La moderna università italiana è stata creata dal fascismo secondo una ben precisa visione del ruolo che essa doveva esercitare in quei tempi per la nazione italiana nell'ambito della funzione che l'Italia doveva esercitare nel mondo. E gli studenti capirono perfettamente la loro funzione e seguirono il fascismo fino all'ultimo. Passata la bufera della guerra, ridimensionato il ruolo dell'Italia nel mondo, l'università rimase senza anima, bianche mura cimiteriali, in attesa di una torma di sbandati, alla ricerca di un foglio di carta nel quale poter involtare il pane.
Non fu fatto nulla, oltre alla massificazione dei corsi superiori ed allo scadimento della cultura. E intanto a coloro che avevano affrontato i corsi con la volontà di essere un domani utili al paese come classe dirigente, non fu data la possibilità di esplicare subito in modo utile le proprie energie. L'organismo studentesco che doveva facilitare l'inserimento dei giovani nel vivo dei problemi nazionali, fu tramutato in uno squallido quanto assurdamente inutile parlamentino nel quale si esercitano alcuni futuri parlamentari alle luride contrattazioni di corridoio. Si sarebbe potuto, visto che si trattava in qualche modo di compiacere servilmente i vincitori, anche tentare di realizzare un tipo di università anglosassone (Oxford, Princeton) almeno si sarebbe visto qualcosa.
Ma c'era destinato un ruolo più triste. Insomma, cosa si chiede a questi futuri laureati? Ai medici, di spiegarsi ad una medicina socializzata dove tutto è sbagliato, agli ingegneri di costruire col permesso o su licenza dello straniero, agli avvocati di adattarsi; ai chimici, visto che l'Italia è un mercato, di fare gli analisti o di vendere prodotti d'altri; ai veterinari di curare i gatti, visto che gli armenti li importiamo; ai dottori in agraria, di avallare... riforme agrarie piratesche, agli economisti di sostituire i ragionieri nelle banche o nei grandi enti pubblici o privati, agli statistici di organizzare statistiche ad uso delle segreterie di partito ed ai laureati in scienze politiche di attuare, se diplomatici, la politica estera che tutti conosciamo.

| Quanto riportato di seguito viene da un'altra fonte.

(** On several boxes, how many there are and which one this is are the run's:
    whatever the configuration holds, sglang's command line reads back with the
    run's own numbers, because they come last. *)
Theorem run_owns_its_nodes (spec : serve_spec) :
  1 < sv_nnodes spec -> is_flag (strip (sv_dist_init_addr spec)) = false ->
  dict_get "nnodes" (parse_tokens (sglang_command spec)) = Some (Sc (VStr (pretty (sv_nnodes spec)))) /\
  dict_get "node_rank" (parse_tokens (sglang_command spec)) = Some (Sc (VStr (pretty (sv_rank spec)))).
Proof.
  intros Hn Haddr. unfold parse_tokens, sglang_command.
  rewrite (proj2 (Z.ltb_lt 1 (sv_nnodes spec)) Hn).
  set (tail := ["--nnodes"; _; _; _; _; _]).
  match goal with |- context [nonblank (?h ++ ?r ++ tail)] =>
    change h with (["python3"; "-m"; "sglang.launch_server"] ++ drop 3 h); set (mid := drop 3 h); set (args := r) end.
  rewrite <- app_assoc, nonblank_app, app_assoc, nonblank_app.
  set (before := nonblank (mid ++ args)).
  assert (forall l, after_launcher None (nonblank ["python3"; "-m"; "sglang.launch_server"] ++ l) = Some l) as Hlaunch by done.
  rewrite Hlaunch. cbn [default from_option id]. subst tail.
  rewrite nonblank_kept, nonblank_int, nonblank_kept, nonblank_int, nonblank_kept by done.
  rewrite read_flags_app, !read_flag_int by done.
  split; rewrite read_last_flag by (done || vm_compute; discriminate); by rewrite ?dict_get_set.
Qed.

(** ** Normalizing is stable *)
Section stable.
Context (engine : string) (Hengine : engine ∈ engines).

Lemma alias_values_fixed : forallb (fun kc => String.eqb (canonical_key engine kc.2) kc.2) (_alias_map engine) = true.
Proof. revert Hengine. intros [->|[->|[]%elem_of_nil]%elem_of_cons]%elem_of_cons; vm_compute; reflexivity. Qed.

Lemma canonical_idem k : canonical_key engine (canonical_key engine k) = canonical_key engine k.
Proof.
  destruct (dict_get k (_alias_map engine)) as [c|] eqn:Hc.
  - pose proof (forallb_elem _ _ _ alias_values_fixed (dict_get_Some_in _ _ _ Hc)) as Heq%String.eqb_eq.
    assert (canonical_key engine k = c) as -> by (unfold canonical_key; by rewrite Hc). exact Heq.
  - destruct (unknown_key engine Hengine k Hc) as (Hk & _). rewrite Hk. exact Hk.
Qed.

Lemma switch_not_off k v : is_switch engine k = true -> turned_off engine k v = None.
Proof.
  intros Hs. unfold turned_off. destruct (String.prefix "no_" k) eqn:Hno; [|done]. exfalso.
  destruct (dict_get k (_alias_map engine)) as [c|] eqn:Hc.
  - pose proof (catalogs_ok _ Hengine) as [[_ Hok]%andb_prop _]%andb_prop.
    pose proof (forallb_elem _ _ _ Hok (dict_get_Some_in _ _ _ Hc)) as Hf. cbn [fst] in Hf.
    unfold starts_with in Hf. by rewrite Hno in Hf.
  - destruct (unknown_key engine Hengine k Hc) as (_ & _ & Hf). congruence.
Qed.

Lemma switch_value_idem k v : switch_value engine k (switch_value engine k v) = switch_value engine k v.
Proof.
  destruct v as [[| | | |s]| |]; try reflexivity. unfold switch_value at 2 3.
  destruct (is_switch engine k) eqn:Hs; [|unfold switch_value; by rewrite Hs].
  destruct (existsb _ _TRUE_WORDS) eqn:Ht; [reflexivity|].
  destruct (existsb _ _FALSE_WORDS) eqn:Hf; [reflexivity|].
  unfold switch_value. by rewrite Hs, Ht, Hf.
Qed.

Lemma normalize_item_stable k v k' v' notes : normalize_item engine k v = (k', v', notes) ->
  normalize_item engine k' v' = (k', v', []).
Proof.
  unfold normalize_item at 1. set (c := canonical_key engine k).
  assert (canonical_key engine c = c) as Hc by apply canonical_idem.
  destruct (turned_off engine c v) as [target|] eqn:Hoff; intros [= <- <- _]; unfold normalize_item.
  - unfold turned_off in Hoff. destruct (_ && _); [|discriminate].
    destruct (is_switch engine (canonical_key engine (from 3 c))) eqn:Hs; [|discriminate].
    apply (inj Some) in Hoff as <-. rewrite canonical_idem, switch_not_off, String.eqb_refl by exact Hs. reflexivity.
  - rewrite Hc, String.eqb_refl.
    assert (turned_off engine c (switch_value engine c v) = None) as ->.
    { destruct (is_switch engine c) eqn:Hs; [by apply switch_not_off|].
      replace (switch_value engine c v) with v; [done|].
      unfold switch_value. destruct v as [[]| |]; by rewrite ?Hs. }
    by rewrite switch_value_idem.
Qed.

(** The fold keeps every item normalized, one per key. *)
Definition settled (out : tree) : Prop :=
  NoDup out.*1 /\ Forall (fun kv => normalize_item engine kv.1 kv.2 = (kv, [])) out.

Lemma dict_set_Forall (P : string * doc -> Prop) k v (d : tree) : P (k, v) -> Forall P d -> Forall P (dict_set k v d).
Proof.
  intros Hkv. induction 1 as [|[k' v'] d Hd Hall IH]; cbn [dict_set]; [by constructor|].
  destruct (String.eqb k k'); by constructor.
Qed.

Lemma normalize_fold_settled l out notes : settled out ->
  settled (foldl (fun '(out, notes) '(key, value) =>
            let '(canonical, value, more) := normalize_item engine key value in
            let twice := if dict_has canonical out then [GivenTwice canonical] else [] in
            (dict_set canonical value out, notes ++ more ++ twice)) (out, notes) l).1.
Proof.
  revert out notes. induction l as [|[k v] l IH]; intros out notes Hout; [exact Hout|]. cbn [foldl].
  destruct (normalize_item engine k v) as [[k' v'] more] eqn:Hitem. apply IH. destruct Hout as [Hnd Hall].
  split; [by apply dict_set_NoDup|]. apply dict_set_Forall; [|done]. by eapply normalize_item_stable.
Qed.

Lemma settled_again out notes l : NoDup (out.*1 ++ l.*1) -> settled l ->
  foldl (fun '(out, notes) '(key, value) =>
            let '(canonical, value, more) := normalize_item engine key value in
            let twice := if dict_has canonical out then [GivenTwice canonical] else [] in
            (dict_set canonical value out, notes ++ more ++ twice)) (out, notes) l = (out ++ l, notes).
Proof.
  intros Hnd [_ Hall]. revert out notes Hnd.
  induction Hall as [|[k v] l Hkv Hall IH]; intros out notes; cbn [foldl fmap list_fmap fst snd] in *;
    [intros _; by rewrite app_nil_r|].
  intros Hnd. rewrite Hkv. assert (k ∉ out.*1) as Hk.
  { intros Hin. apply NoDup_app in Hnd as (_ & Hdis & _). by apply (Hdis k Hin); left. }
  rewrite dict_has_get, (dict_get_notin _ _ Hk), dict_set_fresh by done. cbn.
  rewrite app_nil_r, IH, <- app_assoc; [done|]. rewrite fmap_app, <- app_assoc. exact Hnd.
Qed.

(** The canonical vocabulary is stable: normalizing what was normalized
    changes nothing and has nothing to say. *)
Theorem normalize_args_idempotent (args : tree) :
  normalize_args engine (normalize_args engine args).1 = ((normalize_args engine args).1, []).
Proof.
  assert (settled (normalize_args engine args).1) as Hs.
  { apply normalize_fold_settled. split; constructor. }
  unfold normalize_args at 1. rewrite settled_again; [done| |done]. exact (proj1 Hs).
Qed.
End stable.

(** ** The theorems at work *)
Definition sample_args : tree :=
  [("tp", Sc (VInt 4)); ("enable_multimodal", Sc (VBool false)); ("quantization", Sc (VStr "fp8"));
   ("new_knob", Sc (VBool true)); ("chunked_prefill_size", Sc (VInt (-1)))].

Lemma deployable_config_round_trips_witness :
  round_trip_problems sample_args "sglang" = [] /\ round_trip_problems sample_args "vllm" = [].
Proof.
  split; (apply deployable_config_round_trips;
    [apply list_elem_of_In; vm_compute; tauto|apply (bool_decide_unpack (NoDup _)); vm_compute; exact I|repeat (apply Forall_cons_2; [vm_compute; reflexivity|]); apply Forall_nil_2]).
Defined.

Restano i laureati delle facoltà di lettere e magistero, cui si chiede di non insegnare il latino, di falsificare la storia, presentare come arte la letteratura moderna, specie se americana, et similia. È chiaro che chi vuol realizzare qualcosa nel suo campo, emigra, va in America e lì contribuisce al progresso tecnologico statunitense (fatto per il 90% da europei), al suo imperialismo soprattutto nei nostri confronti.
I professori si sono piegati a questo clima con una responsabilità ben più grave di quando giurarono al fascismo, perché questo è un clima plumbeo, senza schiarite, senza programmi e prospettive vivaci per il nostro popolo, adattandosi a mendicare cattedre mediante trattative di tipo parlamentare (partiti o correnti di partito) e quindi hanno perso ogni autorità nei confronti degli studenti, e di tutta la nazione. C'è altro da aggiungere? Ogni altra considerazione viene da sé.